To: IQBAL LATIF who wrote (30217)12/25/1999 10:29:00 PM
From: Riskmgmt  Read Replies (1) | Respond to of 50167
 
Ike and thread:

I hate to interrupt the fighting to post something constructive that may put money in our pockets but lets say, it's just a character flaw. <ggg>

I read a book that reminded me of you, Ike and your point of view on the U.S. stock market. I highly recommend it.

Book: Dow 36,000 by James K. Glassman and Kevin A. Hassett.

The authors question the validity of the current yardstick used to arrive at stock values and by extension the stock market as a
whole, what they refer to as the "perfectly reasonable price" or PRP. They argue that "too high" being a relative term is used by
Wall Street and the media for a stock price RELATIVE to the historical P/E ratio.
The authors suggest that this is meaningless if, as they set out to show, stocks have ALWAYS BEEN UNVALUED. The
argument is based on the fact that a risk premium has been built into stocks as they have been (incorrectly) viewed as riskier than
bonds. In fact, the authors suggest stocks long term are as safe or safer than bonds.
To arrive at the PRP for a stock one has to look at the cash it puts into the pocket. They postulate that even with growth
companies that pay no dividend the investor owns the company and so at some point in time will get a cash distribution. The
bottom line is that when you factor in estimated growth, stocks are cheap.

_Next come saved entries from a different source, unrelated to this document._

(** X7: [is_sum_of_consecutive_triangulars] has no false positive on any
    integer, and below [2^106] it is exact: it returns [(True, n)] if and
    only if [n >= 1] and [x = (n+1)^2 = T_n + T_(n+1)]. *)
Theorem is_sum_of_consecutive_triangulars_exact_below_2_106 (x n : Z) :
  (is_sum_of_consecutive_triangulars x = Ok (true, n) ->
   1 <= n /\ x = (n + 1) * (n + 1)
   /\ x = triangular_number n + triangular_number (n + 1))
  /\ (x < 2 ^ 106 -> 1 <= n -> x = (n + 1) * (n + 1) ->
      is_sum_of_consecutive_triangulars x = Ok (true, n)).
Proof.
  split.
  - intros H. apply is_sum_of_consecutive_triangulars_inv in H.
    destruct H as [[H _]|(_ & Hn & Hx)]; [discriminate|].
    rewrite consecutive_triangular_sum. lia.
  - intros Hb Hn Hx.
    apply is_sum_of_consecutive_triangulars_exact; auto.
Qed.

Lemma is_sum_of_consecutive_triangulars_exact_below_2_106_witness :
  (1 <= 4 /\ 25 = (4 + 1) * (4 + 1)
   /\ 25 = triangular_number 4 + triangular_number (4 + 1))
  /\ is_sum_of_consecutive_triangulars 49 = Ok (true, 6).
Proof.
  split.
  - apply (is_sum_of_consecutive_triangulars_exact_below_2_106 25 4).
    reflexivity.
  - apply (is_sum_of_consecutive_triangulars_exact_below_2_106 49 6);
      reflexivity || lia.
Defined.
(** * wnba-playing-time: on-court lineup reconstruction

    A shallow embedding of [src/utils.py] (the clock normaliser
    [play_clock_to_seconds], the time-bank state machine
    [process_pbp_data] and the lineup assignment
    [assign_players_on_court]) and of [get_rosters] of [src/main.py],
    together with the properties the specification states about them
    and further properties read off the code.

    Modelling conventions.
    - Python exceptions are values of [error]; a function that may raise
      returns a [result].
    - Times are whole seconds in [Z].  The source parses the seconds part
      of a clock with [float]; on whole-second clocks (the "MM:SS" format
      of its docstring) every float that occurs is an integer, exactly
      represented as long as it stays below 2^53, so integer arithmetic
      agrees with it.  Clocks with a fractional part are outside this
      embedding.
    - The dict [time_on_court] is a [gmap] from player id to record; its
      iteration order (insertion order) is kept separately by
      [dict_keys].
    - A data frame is the list of its rows, the row index being the
      position in the list. *)

From Stdlib Require Import ZArith List String Ascii Decimal DecimalString Lia.
From Stdlib Require Import Sorting.Sorted Sorting.Permutation.
From stdpp Require Import base option list gmap.

Import ListNotations.
Local Open Scope Z_scope.

(** ** Exceptions *)

Inductive error : Type :=
| ValueError                                   (* int()/float() on a bad literal, ragged frame columns *)
| IndexError                                   (* pc_split[1] on a clock without a colon *)
| KeyError (key : option Z)                    (* time_on_court[pid]; [None] is a null id *)
| KeyErrorColumn                               (* sub_df["team_id"] on a frame without columns *)
| TypeError                                    (* None - game_time_remaining *)
| AssertionError (team_id : Z) (index : nat).  (* the lineup-size assertion and the two values of its message *)

Inductive result (A : Type) : Type :=
| Ok (a : A)
| Err (e : error).
Arguments Ok {A} a.
Arguments Err {A} e.

Global Instance result_bind : MBind result := fun A B k r =>
  match r with
  | Ok a => k a
  | Err e => Err e
  end.

Fixpoint mapM {A B : Type} (f : A -> result B) (l : list A) : result (list B) :=
  match l with
  | [] => Ok []
  | a :: l' => b ← f a; bs ← mapM f l'; Ok (b :: bs)
  end.

Fixpoint foldM {A S : Type} (f : A -> S -> result S) (l : list A) (s : S) : result S :=
  match l with
  | [] => Ok s
  | a :: l' => s' ← f a s; foldM f l' s'
  end.

(** ** Clock normaliser *)

(** [str.split(":")]: the pieces between the colons; never empty. *)
Fixpoint split_colon (s : string) : list string :=
  match s with
  | EmptyString => [EmptyString]
  | String c s' =>
      if Ascii.eqb c ":"%char then EmptyString :: split_colon s'
      else match split_colon s' with
           | h :: t => String c h :: t
           | [] => [String c EmptyString]
           end
  end.

(** [int(...)] and [float(...)] on a piece of a clock: a non-empty run of
    decimal digits is read as its value.  Every other piece is treated as
    malformed ([ValueError]); the signs, blanks, underscores, exponents
    and fractions that Python also reads do not occur in a whole-second
    clock. *)
Definition int_of_literal (s : string) : result Z :=
  match NilZero.uint_of_string s with
  | Some d => Ok (Z.of_uint d)
  | None => Err ValueError
  end.

Definition float_of_literal (s : string) : result Z := int_of_literal s.

Definition play_clock_to_seconds (play_clock : string) (period : Z) : result (Z * Z) :=
  let pc_split := split_colon play_clock in
  minutes ← match nth_error pc_split 0 with
            | Some x => int_of_literal x
            | None => Err IndexError
            end;
  seconds ← match nth_error pc_split 1 with
            | Some x => float_of_literal x
            | None => Err IndexError
            end;
  let '(period_time, max_period_time) :=
    if period <=? 4
    then (10 * (4 - period) * 60, 10 * (5 - period) * 60)
    else (0, 5 * 60) in
  Ok (period_time + (minutes * 60 + seconds), max_period_time).

(** ** Data model *)

(** A row of the play-by-play frame as ingested.  A null cell is [None]. *)
Record Event : Type := {
  game_id : Z;
  eventnum : Z;
  period : Z;
  pctimestring : string;
  eventmsgtype : Z;
  player1_id : option Z;
  player1_team_id : option Z;
  player2_id : option Z;
  player3_id : option Z
}.

(** A row of the frame after line 62 has attached [game_time_remaining]. *)
Record PbpRow : Type := {
  row_event :> Event;
  game_time_remaining : Z
}.

(** A value of the dict [time_on_court]. *)
Record PlayerTimeRecord : Type := {
  playing_time : Z;
  time_in : option Z;
  time_in_list : list Z;
  time_out_list : list Z;
  period_list : list Z
}.

Definition new_record : PlayerTimeRecord :=
  {| playing_time := 0; time_in := None; time_in_list := [];
     time_out_list := []; period_list := [] |}.

(** The mutable locals of the loop of [process_pbp_data]; [st_period] is
    its local [period]. *)
Record State : Type := {
  home_on_court : list Z;
  visitor_on_court : list Z;
  st_period : Z;
  time_on_court : gmap Z PlayerTimeRecord
}.

(** A row of [sub_df]. *)
Record SubstitutionInterval : Type := {
  iv_player_id : Z;
  iv_team_id : Z;
  iv_time_in : Z;
  iv_time_out : Z
}.

(** [sub_df]: [pd.DataFrame()] has no columns until a player's frame is
    concatenated to it. *)
Inductive Frame : Type :=
| NoColumns
| Rows (ivs : list SubstitutionInterval).

(** A row of the lineup table; each side lists the columns
    [_player_1] to [_player_5]. *)
Record LineupRow : Type := {
  lr_game_id : Z;
  lr_eventnum : Z;
  home_players : list Z;
  visitor_players : list Z
}.

(** ** Event sequencer *)

(** [sort_values(by=[game_time_remaining, period, eventnum],
    ascending=[False, True, True])]: [row_leb a b] holds when [a] may
    stand before [b]. *)
Definition row_leb (a b : PbpRow) : bool :=
  if game_time_remaining b <? game_time_remaining a then true
  else if game_time_remaining a <? game_time_remaining b then false
  else if period a <? period b then true
  else if period b <? period a then false
  else eventnum a <=? eventnum b.

Fixpoint insert_row (a : PbpRow) (l : list PbpRow) : list PbpRow :=
  match l with
  | [] => [a]
  | b :: l' => if row_leb a b then a :: b :: l' else b :: insert_row a l'
  end.

(** A stable sort: rows with equal keys keep their order. *)
Fixpoint sort_values (l : list PbpRow) : list PbpRow :=
  match l with
  | [] => []
  | a :: l' => insert_row a (sort_values l')
  end.

Definition attach_game_time_remaining (e : Event) : result PbpRow :=
  '(t, _) ← play_clock_to_seconds (pctimestring e) (period e);
  Ok {| row_event := e; game_time_remaining := t |}.

(** ** Lineup / time-bank state machine *)

(** [list.remove]: drops the first occurrence. *)
Fixpoint py_remove (x : Z) (l : list Z) : list Z :=
  match l with
  | [] => []
  | y :: l' => if decide (x = y) then l' else y :: py_remove x l'
  end.

(** Lines 75-78 (and 81-84) on one team's list. *)
Definition sub_on_court (p1 p2 : Z) (on_court : list Z) : list Z :=
  let oc := if decide (p1 ∈ on_court) then py_remove p1 on_court else on_court in
  if decide (p2 ∈ oc) then oc else oc ++ [p2].

Definition close_at (s t per : Z) (ins : list Z) (r : PlayerTimeRecord) : PlayerTimeRecord :=
  {| playing_time := playing_time r + (s - t);
     time_in := None;
     time_in_list := ins;
     time_out_list := time_out_list r ++ [t];
     period_list := period_list r ++ [per] |}.
(** The [user] of the explicit [data] argument overrides the user of
    the request, and its truthy [locale] the locale of the request: the
    defaults derived from the request do not have the highest
    priority. *)
Lemma data_overrides_request_defaults :
  let req : request no_numbers :=
    {| req_data := VUndefined;
       req_user := VObj [(str "username", VStr (str "admin"))];
       req_locale := VStr (str "en") |} in
  let data : value no_numbers :=
    VObj [(str "user", VStr (str "guest")); (str "locale", VStr (str "fr"))] in
  let module : apos_module no_numbers :=
    {| meta := {| name := str "page"; chain := [] |}; templateData := VUndefined |} in
  let merged := render_data req data module in
  read no_numbers merged (str "user") = VStr (str "guest")
  /\ read no_numbers merged (str "user") <> req_user no_numbers req
  /\ read no_numbers merged (str "locale") = VStr (str "fr")
  /\ read no_numbers merged (str "locale") <> req_locale no_numbers req.
Proof.
  intros req data module merged.
  repeat split; try (vm_compute; reflexivity); vm_compute; discriminate.
Qed.

Lemma getRenderDataArgs_priority_witness :
  let req : request no_numbers :=
    {| req_data := VObj [(str "title", VStr (str "request"));
                         (str "theme", VStr (str "dark"))];
       req_user := VUndefined;
       req_locale := VStr (str "en") |} in
  let data : value no_numbers :=
    VObj [(str "title", VStr (str "explicit")); (str "theme", VUndefined)] in
  let module : apos_module no_numbers :=
    {| meta := {| name := str "page"; chain := [] |};
       templateData := VObj [(str "theme", VStr (str "light"));
                             (str "footer", VStr (str "module"))] |} in
  let merged := render_data req data module in
  read no_numbers merged (str "title") = VStr (str "explicit")
  /\ read no_numbers merged (str "theme") = VStr (str "dark")
  /\ read no_numbers merged (str "footer") = VStr (str "module")
  /\ read no_numbers merged (str "locale") = VStr (str "en").
Proof.
  intros req data module merged.
  destruct (getRenderDataArgs_priority no_numbers no_numbers_bool req data module)
    as (Hkeys & Hlocale & _).
  subst merged. split; [|split; [|split]].
  - rewrite (Hkeys (str "title")) by (vm_compute; discriminate). reflexivity.
  - rewrite (Hkeys (str "theme")) by (vm_compute; discriminate). reflexivity.
  - rewrite (Hkeys (str "footer")) by (vm_compute; discriminate). reflexivity.
  - rewrite Hlocale. reflexivity.
Defined.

The Dow was at 9000 when they wrote the book and
they suggest that for stocks to be correctly reflective of PRP versus bonds, the Dow would have to be at 3600. They caution not
to expect this to happen overnight but a paradigm shift will occur sometime in the next 5 years.

I liked the book as the authors kept it simple and easy to follow. I would highly recommend it to all investors in stocks.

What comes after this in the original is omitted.